4 thoughts on “Writing Good Anthropology in a Time of Crisis: Lessons from the Nepal Earthquake

  1. Yes, I agree, and these sort of culturalist arguments not just miss so much, but also enable certain sorts of dismissals and repercussions. But one correction: Heather Hindman is the author of this article, not me. I simply put it up on the SM website on her behalf.

  2. Just read Dr. Beine’s article and if that is what anthropology is today, I’m glad I didn’t pursue a Ph.D. after majoring in anthropology (and spending time in Nepal in 1977) as an undergraduate. Luckily, as a public health professional I have run into excellent anthropologists, so know that Dr. Beine’s perspective is not representative of the profession. No country or culture (especially one as diverse as Nepal) can be “explained” with just a few phrases. I am also a writer, and from that perspective am also disappointed that AAA did not do a better job editing before publishing.

  3. I am certainly no fan of Moody Bible College being represented in greater academia and solemnly believe that proselytizing in Nepal does damage to the people it touches and influences. Perhaps anthropologists take a more analytical approach to the effects of evangelism. I have not trained in anthropology and do not pretend to understand the methodology and trade terminology of anthropologists. Simply, my observations are anecdotal, and I hope that the professionals here don’t mind entertaining an utter tenderfoot.

    That said, I have a technical, language question. From my personal experience, ‘aphno manche’ in common parlance is a disparaging term. In my (limited) experience it has been used only to describe people with entitlements including unethical bureaucrats who use their station and leverage to look after their own kin, kith and wider entourage in a self-serving way rather than acting as a proper functionary and serving the community impartially. Would it not then seem incongruous to use ‘aphno manche’ to project something optimistic–“an effective form of networking and community support”?

    Additionally, with my limited understanding, Beine’s shortcomings hit upon by the anthropologists writing for the Kathmandu Post seem not unlike descriptions of anthropologists they cite as proper models, at least as briefly cited — a ‘heart heavier than the Heart Sutra’ and a second hand source mentioning music being a cure for the earthquake’s pain and death… this second example about music might be quantifiable–that would require elaboration not possible in their brief op-ed.

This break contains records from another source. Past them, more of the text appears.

Lemma where_block_hash_none h t :
  (forall r, In r t -> block_hash r <> h) -> where_block_hash h t = None.
Proof.
  intros H. apply find_absent. intros r Hr. apply String.eqb_neq. now apply H.
Qed.

Lemma where_id_unique t r :
  List.NoDup (List.map id t) -> In r t -> where_id (id r) t = Some r.
Proof. apply (find_unique id Z.eqb). apply Z.eqb_eq. Qed.

Lemma where_block_hash_unique t r :
  List.NoDup (List.map block_hash t) -> In r t ->
  where_block_hash (block_hash r) t = Some r.
Proof. apply (find_unique block_hash String.eqb). apply String.eqb_eq. Qed.

(** ** Block lookup by hash *)

Lemma block_fields_number n t h p : block_fields n t h p !! "number" = Some (FInt n).
Proof. destruct p; reflexivity. Qed.

Lemma block_fields_timestamp n t h p :
  block_fields n t h p !! "timestamp" = Some (FInt t).
Proof. destruct p; reflexivity. Qed.

Lemma block_fields_hash n t h p : block_fields n t h p !! "hash" = Some (FBytes h).
Proof. destruct p; reflexivity. Qed.

Lemma block_fields_parentHash n t h p :
  block_fields n t h p !! "parentHash" = FBytes <$> p.
Proof. destruct p; reflexivity. Qed.

(** What a call on a non-empty string does: one statement, whose parameter
    is the argument with every ["0x"] removed, then the shaping of the row
    found. *)
Lemma get_block_by_hash_str eps db c s full :
  Eth.get_block_by_hash eps db (PyStr (String c s)) full
  = ([SelectBlockByHash (replace "0x" "" (String c s))],
     match where_block_hash (replace "0x" "" (String c s)) (blockchain db) with
     | Some r => shape eps r
     | None => Ok None
     end).
Proof.
  unfold Eth.get_block_by_hash, select_block_by_hash, shape.
  unfold HexBytes_fromhex, py_int.
  cbn [truthy]. rewrite eqb_empty_false. cbn [negb py_replace].
  cbn [bind lift execute execute_result params_fit fst snd app].
  destruct (where_block_hash _ _) as [r|]; [|reflexivity].
  cbn [fmap option_fmap option_map].
  destruct (eps (timestamp r)); [|reflexivity].
  destruct (fromhex (block_hash r)); [|reflexivity].
  destruct (String.eqb (prev_hash r) "genesis"); [reflexivity|].
  destruct (fromhex (prev_hash r)); reflexivity.
Qed.


(** The transaction lookups by index reach [get_block_by_hash] with [None]:
    absent, and the store is not consulted. *)
Lemma get_transaction_by_index_absent eps db n i :
  Eth.get_transaction_by_block_number_and_index eps db n i = ([], Ok None) /\
  Eth.get_transaction_by_block_hash_and_index eps db n i = ([], Ok None).
Proof. split; reflexivity. Qed.

(** Inversion: a record is returned only for a non-empty string whose
    sanitised form selects a row that shapes without exception. *)
Lemma get_block_by_hash_inv eps db h full b :
  outcome (Eth.get_block_by_hash eps db h full) = Ok (Some b) ->
  exists s r, h = PyStr s /\ In r (blockchain db) /\
              block_hash r = replace "0x" "" s /\ shape eps r = Ok (Some b).
Proof.
  destruct h as [|n|[|c s]].
  - discriminate.
  - unfold Eth.get_block_by_hash. cbn [truthy]. destruct (n =? 0); discriminate.
  - discriminate.
  - rewrite get_block_by_hash_str. unfold outcome. cbn [snd].
    destruct (where_block_hash _ _) as [r|] eqn:E; [|discriminate].
    apply where_block_hash_some in E as [Hin Hh]. intros Hs.
    exists (String c s), r. auto.
Qed.

Lemma shape_inv eps r b :
  shape eps r = Ok (Some b) ->
  exists t h, eps (timestamp r) = Some t /\ fromhex (block_hash r) = Some h /\
    ((prev_hash r = "genesis" /\ b = block_fields (id r - 1) t h None) \/
     (prev_hash r <> "genesis" /\
      exists p, fromhex (prev_hash r) = Some p /\
                b = block_fields (id r - 1) t h (Some p))).
Proof.
  unfold shape. destruct (eps (timestamp r)) as [t|]; [|discriminate].
  destruct (fromhex (block_hash r)) as [h|]; [|discriminate].
  destruct (String.eqb (prev_hash r) "genesis") eqn:E.
  - apply String.eqb_eq in E. intros [= <-]. exists t, h. auto.
  - apply String.eqb_neq in E.
    destruct (fromhex (prev_hash r)) as [p|]; [|discriminate].
    intros [= <-]. exists t, h. repeat split. right. eauto.
Qed.

Example genesis_has_no_parentHash :
  outcome (Eth.get_block_by_hash scenario_epoch scenario_db (PyStr "aa") true)
  = Ok (Some (block_fields 0 1000 [Byte.xaa] None)).
Proof. reflexivity. Qed.

(** ** Block lookup by number *)

(** An integer identifier is the external number: the row of key [n + 1] is
    looked up, then its hash. *)
Lemma eth_get_block_by_number_int eps db n full :
  Eth.eth_get_block_by_number eps db (PyInt n) full
  = (h <- Eth._get_block_hash_by_number db (PyInt n) ;;
     Eth.get_block_by_hash eps db h full).
Proof.
  unfold Eth.eth_get_block_by_number. now rewrite bind_ret_l.
Qed.

Lemma rowid_int64 n : rowid n = true -> int64 n = true.
Proof.
  unfold rowid, int64. intros H. apply andb_true_iff in H as [H1 H2].
  apply Z.leb_le in H1. rewrite H2, andb_true_r. apply Z.leb_le. lia.
Qed.

Lemma get_block_hash_by_number_int db n :
  Eth._get_block_hash_by_number db (PyInt n)
  = ([SelectHashById (n + 1)],
     if int64 (n + 1)
     then Ok match where_id (n + 1) (blockchain db) with
             | Some r => PyStr (block_hash r)
             | None => PyNone
             end
     else Raise OverflowError).
Proof.
  unfold Eth._get_block_hash_by_number, select_hash_by_id, execute, execute_result.
  cbn [py_eq py_add1 lift bind params_fit fst snd app].
  destruct (int64 (n + 1)); [|reflexivity].
  destruct (where_id (n + 1) (blockchain db)); reflexivity.
Qed.

(** A string that is neither a tag nor hex text is not resolved at all:
    [block_number + 1] raises [TypeError] before any statement is sent. *)
Lemma eth_get_block_by_number_malformed eps db s full :
  is_hex s = false -> s <> "earliest" -> s <> "latest" ->
  Eth.eth_get_block_by_number eps db (PyStr s) full = ([], Raise TypeError).
Proof.
  intros Hs He Hl. unfold Eth.eth_get_block_by_number. rewrite Hs, bind_ret_l.
  unfold Eth._get_block_hash_by_number. cbn [py_eq].
  apply String.eqb_neq in He, Hl. rewrite He. cbn [py_eq]. now rewrite Hl.
Qed.

Example eth_get_block_by_number_scenario :
  outcome (Eth.eth_get_block_by_number scenario_epoch scenario_db (PyInt 0) false)
  = Ok (Some (block_fields 0 1000 [Byte.xaa] None)) /\
  outcome (Eth.eth_get_block_by_number scenario_epoch scenario_db (PyInt 1) false)
  = Ok (Some (block_fields 1 1010 [Byte.xbb] (Some [Byte.xaa]))) /\
  outcome (Eth.eth_get_block_by_number scenario_epoch scenario_db (PyStr "latest") false)
  = Ok (Some (block_fields 1 1010 [Byte.xbb] (Some [Byte.xaa]))).
Proof. repeat split. Qed.

(** ** Balances *)

Lemma scaled_sum_amount_sum l : scaled_sum l = 10 * amount_sum l.
Proof.
  unfold scaled_sum, amount_sum. induction l as [|e l IH]; [reflexivity|].
  cbn [List.map fold_right]. rewrite IH. lia.
Qed.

    I know these statements were cited by the KP writers primarily to exemplify anthropologists connected to a community under study (like it or not, the evangelist was also embedded in a community , too–Gorkha where apparently he did ‘research’). Yet, the statements cited do not seem suitable as prima facie knowledge. They seem as non-empirical as the evangelist’s wayward statements that rightly brought scrutiny…

    Without being argumentative or controversial, I would appreciate learning more from an anthropologist’s viewpoint about how the other cited comments are more acceptable given the abstract, non-measurable quality of them. In my layman’s understanding, ’heart as heavy as the Heart Sutra’… although poetic, seems to apply most aptly to a community of Mahayana monks and seems to imply that the speaker layers personal religious beliefs into her perception of Nepal (referencing scripture formulated in ancient China and India) as does the Christian proselytizer…

    In any case, the credentials of Moody Bible College Professor of World Missions and Evangelism would do well to raise immediate flags with editors, most of all editors of a professional association of anthropologists. It somehow escaped them, and that understandably rankles anthropologists. Let’s at least hope that relief money that pours in doesn’t go towards evangelizing and church building.

    I will step away now, and truly appreciate any impartial information that might come back. Many cheers for the professional work of Nepal anthropologists and their continued endeavors–the benefits of that hard work and enlightening scholarship are a true boon to us all.